Daily Finance: Investing in Water Could Pour On the Returns
…Solving those problems by building and renovating water-system infrastructure, developing technologies to purify water and transporting water to people who need it present powerful financial and investment opportunities. To meet the coming demand, some analysts project the world may need to spend as much as $1 trillion per year through 2030 applying technologies to conserve water, maintain and replace water-related infrastructure and to construct sanitation systems.
Business Week: Japan May Support Bullet-Train Makers for U.S. Bids
Japan may give financial backing to Central Japan Railway Co. and other bullet-train makers bidding for U.S. high-speed rail projects to help them compete with Chinese and European suppliers. “We will support them,” Noriyoshi Yamagami, head of the transport ministry’s global railway strategy section, said in an interview yesterday. State-owned Japan Bank for International Cooperation may provide financing, he said.
State News
Huffington Post: Cities' Devastating Cuts to Education and Transit Highlight the Need for the Local Jobs for America Act
…Efficient transportation and quality education are cornerstones of America's global economic competitiveness. In the long run, downgrading these investments undermines the country's economic foundation. But it may push us back into economic decline more quickly than that. The Times quotes former Atlanta mayor Sam Massell: "We are just crawling out of a recession, but we will be knocked back into another one if the salespersons are not behind the store counters, if the restaurant workers are not in the kitchens, if the office staff are not behind their desks." Putting thousands of school personnel and transit workers out of a job both raises unemployment and undercuts critical public services.
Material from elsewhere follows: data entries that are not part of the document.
Lemma NoDup_step photos c ev :
  NoDup (id <$> photos) →
  oracleNeverRepeats generateContent JSON_parse →
  Consistent photos c →
  NoDup (matchedPhotoIds (ui (state c))) →
  NoDup (matchedPhotoIds (ui (state (step c ev)))).
Proof.
  intros Hids Horacle [Hpend Hsub] Hnd. destruct ev as [|photoId].
  2:{ simpl. by apply NoDup_filter. }
  destruct (pending c) as [r|] eqn:Hp.
  2:{ by rewrite step_Resume_idle. }
  destruct (Hpend r eq_refl) as [Hphotos Hi].
  unfold cursor in Hsub. rewrite Hp in Hsub.
  assert (∀ bs idxs ids w,
    findFaceMatches (run_referenceFrames r) (Some <$> bs) (world (state c)) = (Ok idxs, w) →
    map_throwing (chunk_id (chunkOf r)) idxs = Ok ids →
    NoDup (matchedPhotoIds (ui (state c)) ++ ids)) as Hadd.
  { intros bs idxs ids w Hf Hm. apply NoDup_app. repeat split; [done| |].
    - intros x Hx Hx'. apply Hsub in Hx.
      apply (map_throwing_elems _ _ _ Hm) in Hx'.
      unfold chunkOf in Hx'. rewrite Hphotos in Hx'.
      eapply before_after_disjoint; [exact Hids|exact Hx|].
      by eapply chunk_ids_after.
    - eapply map_throwing_NoDup; [| |exact Hm].
      + unfold chunkOf. rewrite Hphotos. by apply chunk_ids_NoDup.
      + eapply Horacle. by rewrite Hf. }
  destruct (step_Resume_cases c r Hp)
    as [[w ->] | (bs & idxs & ids & w & Hn & Hf & Hm & [[Hlt ->] | [Hge ->]])];
    simpl; eauto.
Qed.

(** An id that has been deselected after its chunk was processed: it is
    not among the matches, and it belongs to a candidate before the
    cursor. *)
Lemma Gone_step photos x c ev :
  NoDup (id <$> photos) → Consistent photos c →
  x ∉ matchedPhotoIds (ui (state c)) → x ∈ id <$> take (cursor photos c) photos →
  (x ∉ matchedPhotoIds (ui (state (step c ev))))
  ∧ (x ∈ id <$> take (cursor photos (step c ev)) photos).
Proof.
  intros Hids [Hpend Hsub] Hnot Hbefore. destruct ev as [|photoId].
  2:{ simpl. split; [|done]. intros Hx. apply Hnot.
      by apply list_elem_of_filter in Hx as [_ Hx]. }
  destruct (pending c) as [r|] eqn:Hp.
  2:{ by rewrite step_Resume_idle. }
  destruct (Hpend r eq_refl) as [Hphotos Hi].
  unfold cursor in Hbefore. rewrite Hp in Hbefore.
  assert (∀ idxs ids,
    map_throwing (chunk_id (chunkOf r)) idxs = Ok ids →
    x ∉ matchedPhotoIds (ui (state c)) ++ ids) as Hadd.
  { intros idxs ids Hm [Hx|Hx]%elem_of_app; [done|].
    apply (map_throwing_elems _ _ _ Hm) in Hx.
    unfold chunkOf in Hx. rewrite Hphotos in Hx.
    eapply before_after_disjoint; [exact Hids|exact Hbefore|].
    by eapply chunk_ids_after. }
  destruct (step_Resume_cases c r Hp)
    as [[w ->] | (bs & idxs & ids & w & Hn & Hf & Hm & [[Hlt ->] | [Hge ->]])];
    unfold cursor; simpl.
  - split; [done|]. rewrite firstn_all. by eapply take_ids_subseteq.
  - split; [by eapply Hadd|].
    rewrite slice_take_next, fmap_app. apply elem_of_app. by left.
  - split; [by eapply Hadd|]. rewrite firstn_all. by eapply take_ids_subseteq.
Qed.
(** X14.  In every run, the engine is asked exactly once to remove a network
    that was created and exactly once to terminate a container that was
    created, on the handle that was created and under the context of its
    creation, however that call ends (it may fail and leave the network or
    the container behind, or panic); and [Run] asks for the removal of no
    network and for the termination of no container but those it
    created. *)
Theorem Run_teardown_calls_once {World : Type} (E : Engine World) os ctx
    packagePath opts w out w' tr :
  Run E os ctx packagePath opts (w, []) = (out, (w', tr)) ->
  (forall ctx' net,
     In (EvNetworkNew ctx' (Returns (inl net))) tr ->
     exists r, filter is_network_remove tr = [EvNetworkRemove net ctx' r]) /\
  (forall ctx' req c,
     In (EvGenericContainer ctx' req (Returns (inl c))) tr ->
     exists r, filter is_terminate tr = [EvTerminate c ctx' r]) /\
  (forall nw ctx' r,
     In (EvNetworkRemove nw ctx' r) tr ->
     In (EvNetworkNew ctx' (Returns (inl nw))) tr) /\
  (forall c ctx' r,
     In (EvTerminate c ctx' r) tr ->
     exists req, In (EvGenericContainer ctx' req (Returns (inl c))) tr).
Proof.
  intros H. unfold Run in H.
  destruct (NewOptions packagePath opts) as [[o|] [e0|]] eqn:Ho;
    run_unfold H;
    try (inversion H; subst; repeat split; intros; contradiction).
  repeat run_step H.
  all: inversion H; subst; clear H.
  all: repeat split.
  all: intros; match goal with HIn : In _ _ |- _ => split_in HIn end.
  all: match goal with HIn : _ = _ |- _ => inversion HIn; subst; clear HIn end.
  all: try (eexists; reflexivity).
  all: try (eexists; in_literal).
  all: in_literal.
Qed.

(** X15.  The phases of a run come in order and each needs the one before:
    a container is requested only right after the network was created; a
    test command is executed only right after network and container were
    created, on that container; the coverage file is copied only from the
    fixed path and only after the command has run and its output has been
    read. *)
Theorem Run_phase_order {World : Type} (E : Engine World) os ctx
    packagePath opts w out w' tr :
  Run E os ctx packagePath opts (w, []) = (out, (w', tr)) ->
  (forall ctx' req r,
     In (EvGenericContainer ctx' req r) tr ->
     exists net rest,
       tr = EvNetworkNew ctx' (Returns (inl net))
            :: EvGenericContainer ctx' req r :: rest) /\
  (forall c ctx' cmd r,
     In (EvExec c ctx' cmd r) tr ->
     exists net req rest,
       tr = EvNetworkNew ctx' (Returns (inl net))
            :: EvGenericContainer ctx' req (Returns (inl c))
            :: EvExec c ctx' cmd r :: rest) /\
  (forall c ctx' path r,
     In (EvCopyFile c ctx' path r) tr ->
     path = "/tmp/coverage.txt" /\
     exists cmd code rdr,
       In (EvExec c ctx' cmd (Returns (inl (code, rdr)))) tr /\
       read_ok rdr = true).
Proof.
  intros H. unfold Run in H.
  destruct (NewOptions packagePath opts) as [[o|] [e0|]] eqn:Ho;
    run_unfold H;
    try (inversion H; subst; repeat split; intros; contradiction).
  repeat run_step H.
  all: inversion H; subst; clear H.
  all: split; [|split].
  all: intros; match goal with HIn : In _ _ |- _ => split_in HIn end.
  all: match goal with HIn : _ = _ |- _ => inversion HIn; subst; clear HIn end.
  all: try (do 2 eexists; reflexivity).
  all: try (do 3 eexists; reflexivity).
  all: split; [reflexivity|]; do 3 eexists; split; [in_literal|].
  all: unfold read_ok; try reflexivity.
  all: match goal with Hr : r_err _ = None |- _ => rewrite Hr; reflexivity end.
Qed.
Lemma count_grid_spec max_cols grid : forall lc nc,
  let res := fold_left (fun counts row => ExcelCells.count_row max_cols 0 row counts)
               grid (lc, nc) in
  List.length (fst res) = List.length lc /\
  List.length (snd res) = List.length nc /\
  forall i, (i < max_cols)%nat ->
    fst res !! i = (fun n => n + labels_in grid i)%nat <$> lc !! i /\
    snd res !! i = (fun n => n + numbers_in grid i)%nat <$> nc !! i.
Proof.
  induction grid as [|row grid IH]; intros lc nc.
  - simpl. split; [reflexivity|]. split; [reflexivity|]. intros i _.
    unfold labels_in, numbers_in. simpl.
    split; (destruct (_ !! i); simpl; [rewrite Nat.add_0_r|]; reflexivity).
  - cbn [fold_left].
    destruct (ExcelCells.count_row max_cols 0 row (lc, nc)) as [lc1 nc1] eqn:E.
    pose proof (count_row_spec max_cols row 0 lc nc) as Hrow.
    rewrite E in Hrow. cbn [fst snd] in Hrow. destruct Hrow as (R1 & R2 & Hrow).
    destruct (IH lc1 nc1) as (L1 & L2 & Hi).
    split; [congruence|]. split; [congruence|].
    intros i Hlt. destruct (Hi i Hlt) as [H1 H2]. rewrite H1, H2.
    destruct (Hrow i Hlt) as [-> ->]. rewrite Nat.sub_0_r. cbn [Nat.leb andb].
    assert (Hl : labels_in (row :: grid) i
                 = (hit (cell_is ExcelCells._is_label i row) + labels_in grid i)%nat)
      by (unfold labels_in; simpl;
          destruct (cell_is ExcelCells._is_label i row); reflexivity).
    assert (Hn : numbers_in (row :: grid) i
                 = (hit (cell_is ExcelCells._is_numeric i row) + numbers_in grid i)%nat)
      by (unfold numbers_in; simpl;
          destruct (cell_is ExcelCells._is_numeric i row); reflexivity).
    rewrite Hl, Hn.
    split.
    + destruct (lc !! i) as [n|]; cbn [fmap option_fmap option_map];
        [f_equal; lia|reflexivity].
    + destruct (nc !! i) as [n|]; cbn [fmap option_fmap option_map];
        [f_equal; lia|reflexivity].
Qed.

End GenericColumns.

Section GenericLayout.
Context {R : Runtime}.

Import ExcelParser.
(** * VCTCareer onboarding: milestone stepper and intake form

    A shallow embedding of the two stateful React components of the
    onboarding surface,

      - [src/pages/landing/landing.jsx]               (module [Landing])
      - [components/landing/modal.jsx]                (module [LandingModal])

    React state hooks become record fields, event handlers become functions
    from the state of the render that created them to a new state together
    with the list of side effects they perform, in program order. *)

From Stdlib Require Import ZArith QArith Qround Bool List String Ascii Lia.
Import ListNotations.
Open Scope string_scope.
Open Scope list_scope.
Open Scope Z_scope.

(** ** JavaScript values used by the components *)
Module Js.

(** A JS number: an IEEE double is either finite, an infinity or NaN.  The
    components only ever compare a number with zero, so a finite double
    is represented by the rational it denotes. *)
Inductive number : Type :=
| Finite (q : Q)
| PosInfinity
| NegInfinity
| NaN.

(** [x > 0].  Every comparison with NaN is false. *)
Definition gt_zero (x : number) : bool :=
  match x with
  | Finite q => negb (Qle_bool q 0)
  | PosInfinity => true
  | NegInfinity => false
  | NaN => false
  end.

Definition is_zero (x : number) : bool :=
  match x with
  | Finite q => Qeq_bool q 0
  | _ => false
  end.

Definition of_Z (z : Z) : number := Finite (inject_Z z).

(** Values produced by [JSON.parse] / [res.json()], and [null]. *)
#[local] Unset Elimination Schemes.
Inductive json : Type :=
| JNull
| JBool (b : bool)
| JNum (n : number)
| JStr (s : string)
| JArr (items : list json)
| JObj (fields : list (string * json)).
#[local] Set Elimination Schemes.

(** Truthiness of a string: only the empty string is falsy. *)
Definition truthy_string (s : string) : bool :=
  match s with
  | EmptyString => false
  | String _ _ => true
  end.

(** Truthiness, as used by [if (x)], [x && y] and [!x]. *)
Definition truthy (v : json) : bool :=
  match v with
  | JNull => false
  | JBool b => b
  | JNum n => match n with
              | NaN => false
              | _ => negb (is_zero n)
              end
  | JStr s => truthy_string s
  | JArr _ => true
  | JObj _ => true
  end.

(** [xs.indexOf(x)]: position of the first element strictly equal to
    [x], or [-1]. *)
Fixpoint indexOf_from (i : Z) (x : string) (xs : list string) : Z :=
  match xs with
  | [] => -1
  | y :: ys => if String.eqb y x then i else indexOf_from (i + 1) x ys
  end.
Lemma months_from_spec_witness :
  valid_date (mkDate 2023 11 15) = true /\ valid_date (mkDate 2024 2 2) = true /\
  month_index (mkDate 2023 11 15) <= month_index (mkDate 2024 2 2) /\
  Forall first_of_month (months_from (replace_day1 (mkDate 2023 11 15))
    (Z.to_nat (month_index (mkDate 2024 2 2) - month_index (mkDate 2023 11 15) + 1))) /\
  map month_index (months_from (replace_day1 (mkDate 2023 11 15))
    (Z.to_nat (month_index (mkDate 2024 2 2) - month_index (mkDate 2023 11 15) + 1)))
    = zseq (month_index (mkDate 2023 11 15))
        (Z.to_nat (month_index (mkDate 2024 2 2) - month_index (mkDate 2023 11 15) + 1)).
Proof.
  assert (H1 : valid_date (mkDate 2023 11 15) = true) by reflexivity.
  assert (H2 : valid_date (mkDate 2024 2 2) = true) by reflexivity.
  assert (H3 : month_index (mkDate 2023 11 15) <= month_index (mkDate 2024 2 2))
    by (vm_compute; discriminate).
  split; [exact H1 | split; [exact H2 | split; [exact H3 |]]].
  exact (months_from_spec _ _ H1 H2 H3).
Defined.

(** C17: a range ending in December 9999 makes [_month_prefixes] raise
    [OverflowError]: after printing [*12_9999] the loop adds 32 days to
    1 December 9999. *)
Theorem _month_prefixes_overflow (s e : Date) :
  valid_date s = true -> valid_date e = true ->
  month_index e = month_index date_max -> month_index s <= month_index e ->
  _month_prefixes (strftime_dmy s) (strftime_dmy e) = raise OverflowError.
Proof.
  intros Hs He Hm Hle. unfold _month_prefixes.
  rewrite (parse_printed s Hs), bind_ok, (parse_printed e He), bind_ok.
  apply month_loop_overflow; [apply replace_day1_first, Hs | exact He | exact Hm | |];
    unfold month_fuel, month_index, replace_day1 in *; cbn [year month] in *; lia.
Qed.

Lemma _month_prefixes_overflow_witness :
  valid_date (mkDate 9999 11 15) = true /\ valid_date (mkDate 9999 12 2) = true /\
  month_index (mkDate 9999 12 2) = month_index date_max /\
  month_index (mkDate 9999 11 15) <= month_index (mkDate 9999 12 2) /\
  _month_prefixes (strftime_dmy (mkDate 9999 11 15)) (strftime_dmy (mkDate 9999 12 2))
    = raise OverflowError.
Proof.
  assert (H1 : valid_date (mkDate 9999 11 15) = true) by reflexivity.
  assert (H2 : valid_date (mkDate 9999 12 2) = true) by reflexivity.
  assert (H3 : month_index (mkDate 9999 12 2) = month_index date_max) by reflexivity.
  assert (H4 : month_index (mkDate 9999 11 15) <= month_index (mkDate 9999 12 2))
    by (vm_compute; discriminate).
  split; [exact H1 | split; [exact H2 | split; [exact H3 | split; [exact H4 |]]]].
  exact (_month_prefixes_overflow _ _ H1 H2 H3 H4).
Defined.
Atlanta Journal-Constitution: Georgia House, Senate Pass Transportation Bill
Breaking a legislative traffic jam that has endured for more than three years, the Georgia General Assembly on Wednesday voted to allow referendums throughout the state on transportation funding. Taking to the well for the first time this session, Speaker David Ralston in a rousing speech led the Georgia House to pass the bill, HB 277, by a vote of 141-29. The Senate passed it 43-8 shortly afterward.
Business Week: LA board backs plan to speed up transit projects
Los Angeles County transportation officials agreed Thursday to support Mayor Antonio Villaraigosa's ambitious plan to accelerate construction of a dozen transit projects by borrowing $8 billion from the federal government. The show of support by the Metropolitan County Transportation Authority board allows the agency's lobbyists to pursue federal loans in Washington.
Chicago Sun Times: Senate keeps free rides for all seniors on Chicago-area mass transit
Regardless of their income, senior citizens can continue riding Chicago-area mass transit for free after the state Senate Wednesday preserved what a GOP critic called one of impeached, ex-Gov. Blagojevich’s “last and most impulsive acts.”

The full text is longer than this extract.